Il y a quelques jours, l’UE a indiqué qu’elle souhaitait encore abaisser la valeur limite de CO2. Les moteurs à combustion seront ainsi à nouveau mis sous pression. C’est d’ailleurs l’objectif visé. Quelles sont les conséquences pour les concessionnaires?
Le commerce vit toujours pour une bonne partie des ventes de moteurs à combustion. Ceci ne changera pas du tout au tout ces prochains temps. La tendance est bien évidemment aux modèles hybrides. Les valeurs mesurées selon la WLTP seront ainsi améliorées.

Si vous étiez vous-même concessionnaire, comment vous comporteriez-vous maintenant avec toutes les connaissances de base dont vous disposez?
Il ne faut pas céder à la panique. Les nouvelles technologies finiront bien sûr par être majoritaires dans le commerce. Un bon moyen de se préparer consiste à se pencher dès aujourd’hui sur ces technologies.

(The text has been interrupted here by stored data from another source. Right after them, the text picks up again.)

Section Rel.
(** Whether the command is a compare-and-set of this journal, and whether it
    may delete journals. *)
Context (cas : Z * string -> Prop) (deletes : Prop).

Definition journal_rel (k : Z * string) (o o' : option journal_row) : Prop :=
  from_option journal_ok True o ->
  from_option journal_ok True o' /\
  match o, o' with
  | None, None => True
  | Some _, None => deletes
  | None, Some g' => g_state g' = Working /\ g_generation g' = 0%Z /\ g_commit_oid g' = None
  | Some g, Some g' => g' = g \/ journal_step (cas k) g g' \/ journal_acknowledged g g'
  end.

#[export] Instance journal_rel_refl k : Reflexive (journal_rel k).
Proof. intros [g|] Hok; split; auto. Qed.
End Rel.

Notation journals_evolve cas deletes d d' :=
  (pointwise (journal_rel cas deletes) (git_finalizations d) (git_finalizations d')).

(** ** Creation *)

Lemma fresh_journal_rel cas deletes k (mode : AgentGitMode) head branch upstream baseline
    identity owner at_ :
  mode <> GitOff ->
  journal_rel cas deletes k None
    (Some (mkJournal Working mode head branch upstream baseline identity owner None 0 None
             at_ at_ None None None)).
Proof.
  intros Hm _. split; [|done]. unfold journal_ok. simpl. split_and!; try done; try lia.
  by intros [].
Qed.

Lemma attach_journal_journals cas deletes k mode tok at_ d d' :
  mode <> GitOff ->
  attach_journal k mode tok at_ d = Ok d' -> journals_evolve cas deletes d d'.
Proof.
  unfold attach_journal, sql_select. intros Hm H. repeat (case_match; simplify_eq/=);
    try unchanged; guards.
  all: apply pointwise_insert; [apply _|];
    match goal with H : git_finalizations _ !! _ = None |- _ => rewrite H end;
    by apply fresh_journal_rel.
Qed.

Lemma mark_running_journals cas deletes pid sid child tok out err mode now d :
  journals_evolve cas deletes d (mark_session_running pid sid child tok out err mode now d).2.
Proof.
  unfold mark_session_running, transaction, txn_try.
  repeat case_match; simplify_eq/=; try unchanged; try by use_footprints; try unchanged.
  all: match goal with
       | Hf : fix_git_mode _ _ _ _ = Ok _, Ha : attach_journal _ _ _ _ _ = Ok _ |- _ =>
           apply fix_git_mode_frame in Hf as [ms ->];
           apply (attach_journal_journals cas deletes) in Ha; [exact Ha|by guards]
       end.
Qed.

Lemma create_journal_journals cas deletes n d :
  journals_evolve cas deletes d (create_git_finalization n d).2.
Proof.
  unfold create_git_finalization, transaction.
  repeat case_match; simplify_eq/=; try unchanged; guards.
  all: apply pointwise_insert; [apply _|];
    match goal with H : git_finalizations _ !! _ = None |- _ => rewrite H end;
    by apply fresh_journal_rel.
Qed.

Lemma enable_git_journals cas deletes n holder now d :
  journals_evolve cas deletes d (enable_session_git n holder now d).2.
Proof.
  unfold enable_session_git, transaction, session_can_enable_git.
  repeat case_match; simplify_eq/=; try unchanged; guards.
  apply pointwise_insert; [apply _|].
  match goal with H : git_finalizations _ !! _ = None |- _ => rewrite H end.
  by apply fresh_journal_rel.
Qed.

(** ** Compare and set *)

Lemma is_null_false {A} (o : option A) : is_null o = false <-> is_Some o.
Proof. destruct o; naive_solver. Qed.

Lemma changes_recorded_false a b :
  changes_recorded a b = false -> keeps_record a (coalesce b a).
Proof.
  unfold changes_recorded, keeps_record. destruct a, b; intros H x; guards; naive_solver.
Qed.

Lemma coalesce_some {A} (a b : option A) : is_Some (coalesce a b) <-> is_Some a \/ is_Some b.
Proof. destruct a, b; simpl; split; intros; destruct_or?; eauto. Qed.

(** The update that passes every check yields a well-formed next generation. *)
Lemma updated_journal_ok g u :
  update_rejected g u = None -> journal_ok g -> journal_ok (updated_journal u g).
Proof.
  unfold update_rejected. intros Hr (Hm & Hg & Hid & Hoid & Hpush & Hterm & Hack).
  repeat (case_match; simplify_eq/=).
  unfold journal_ok, updated_journal. simpl.
  repeat match goal with
  | H : negb (Finalization.can_transition_to _ _) = false |- _ => rename H into Htr; guards
  end.
  split_and!; [done|lia|..].
  - intros Hf. rewrite Hf in *. simpl in *.
    match goal with H : is_null (coalesce _ _) = false |- _ => apply is_null_false in H end.
    rewrite coalesce_some in *. naive_solver.
  - intros Hs. match goal with
    | H : bool_decide (_ ∈ [PushPending; Completed]) && _ = false |- _ =>
        rewrite bool_decide_true in H by set_solver; apply is_null_false in H; done
    end.
  - intros Hs. rewrite Hs in *. match goal with
    | H : (PushPending == PushPending) && _ = false |- _ =>
        rewrite bool_decide_true in H by done; simpl in H; by guards
    end.
  - destruct (Finalization.is_terminal (u_next_state u)); [split; eauto|split; [by intros [? ?]|done]].
  - intros [x Hx]. specialize (Hack (mk_is_Some _ _ Hx)). rewrite Hack in *. done.
Qed.

Lemma updated_journal_step (cas : Prop) g u :
  update_rejected g u = None -> cas -> journal_step cas g (updated_journal u g).
Proof.
  unfold update_rejected. intros Hr Hc.
  repeat (case_match; simplify_eq/=).
  unfold journal_step, updated_journal, journal_boundary. simpl.
  split_and!; try done.
  - intros x Hx. rewrite Hx. done.
  - apply changes_recorded_false. done.
  - left. split; [done|]. by guards.
Qed.

Lemma compare_and_set_journals deletes pid sid generation u d :
  journals_evolve (eq (pid, sid)) deletes d
    (compare_and_set_git_finalization pid sid generation u d).2.
Proof.
  unfold compare_and_set_git_finalization, transaction, txn_try, update_journal, advance_fence,
    update_control, delete_control.
  repeat case_match; simplify_eq/=; try unchanged.
  all: repeat (case_match; simplify_eq/=).
  all: eapply pointwise_sql_update; [apply _|eassumption|].
  all: intros ? Hg _ Hok; simplify_eq; simpl; split; [by apply updated_journal_ok|].
  all: right; left; by apply updated_journal_step.
Qed.

(** ** Acknowledgement *)

Lemma acknowledge_journals cas deletes pid sid at_ d :
  journals_evolve cas deletes d
    (acknowledge_completed_git_finalization_session pid sid at_ d).2.
Proof.
  unfold acknowledge_completed_git_finalization_session, transaction, update_journal,
    delete_control.
  repeat case_match; simplify_eq/=; try unchanged.
  all: repeat match goal with
    | H : acknowledged_run _ _ _ _ _ = _ |- _ => apply acknowledged_run_frame in H as [? ->]
    | H : context [update_project_after_run ?o ?d] |- _ =>
        destruct (update_project_after_run_frame o d) as [? Hps]; rewrite Hps in H; clear Hps
    end.
  all: repeat (case_match; simplify_eq/=); try unchanged.
  all: eapply pointwise_sql_update; [apply _|eassumption|].
  all: intros ? Hg Hp (Hm & Hgen & Hid & Hoid & Hpush & Hterm & Hack); guards.
  all: simpl; split; [unfold journal_ok; simpl; by split_and!|].
  all: right; right; split_and!; eauto.
Qed.

(** ** Retirement *)

Lemma cancel_journal_rel cas deletes k g reason at_ :
  g_commit_oid g = None -> g_state g ∈ [Working; Tracking; CommitPending; Cancelled] ->
  journal_rel cas deletes k (Some g) (Some (cancel_journal reason at_ g)).
Proof.
  intros Hoid Hs (Hm & Hgen & Hid & Hc & Hpush & Hterm & Hack). simpl. split.
  - unfold journal_ok, cancel_journal. simpl. split_and!; try done; try lia;
      try (by intros []); try (by eexists).
    all: intros Ha; rewrite (Hack Ha) in Hs; by decompose_list_elem_of.
  - right. left. unfold journal_step, cancel_journal. simpl.
    split_and!; [done|done|by intros ?|by intros ?|]. right. by split_and!.
Qed.

Lemma cancel_orphaned_journals cas deletes expected holder reason at_ now d :
  journals_evolve cas deletes d
    (cancel_orphaned_working_git_finalization expected holder reason at_ now d).2.
Proof.
  unfold cancel_orphaned_working_git_finalization, transaction, update_journal, delete_control.
  op_cases; try unchanged.
  eapply pointwise_sql_update; [apply _|eassumption|].
  intros g' Hg Hp. guards. apply cancel_journal_rel; set_solver.
Qed.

Jetons donc un œil au deuxième semestre à venir: comment le marché des voitures neuves évoluera-t-il jusqu’à la fin de l’année?
Le marché des voitures neuves connaîtra sûrement une reprise hésitante. Les problèmes de livraison perdureront au deuxième semestre et continueront à freiner le marché des voitures neuves.

Quid des changements de propriétaires?
Je m’attends à une fin d’année également bonne sur le marché de l’occasion. Le danger pourrait être ici que l’absence de nouvelles voitures provoque une diminution des occasions récentes. Ceci pourrait aussi freiner quelque peu le marché de l’occasion.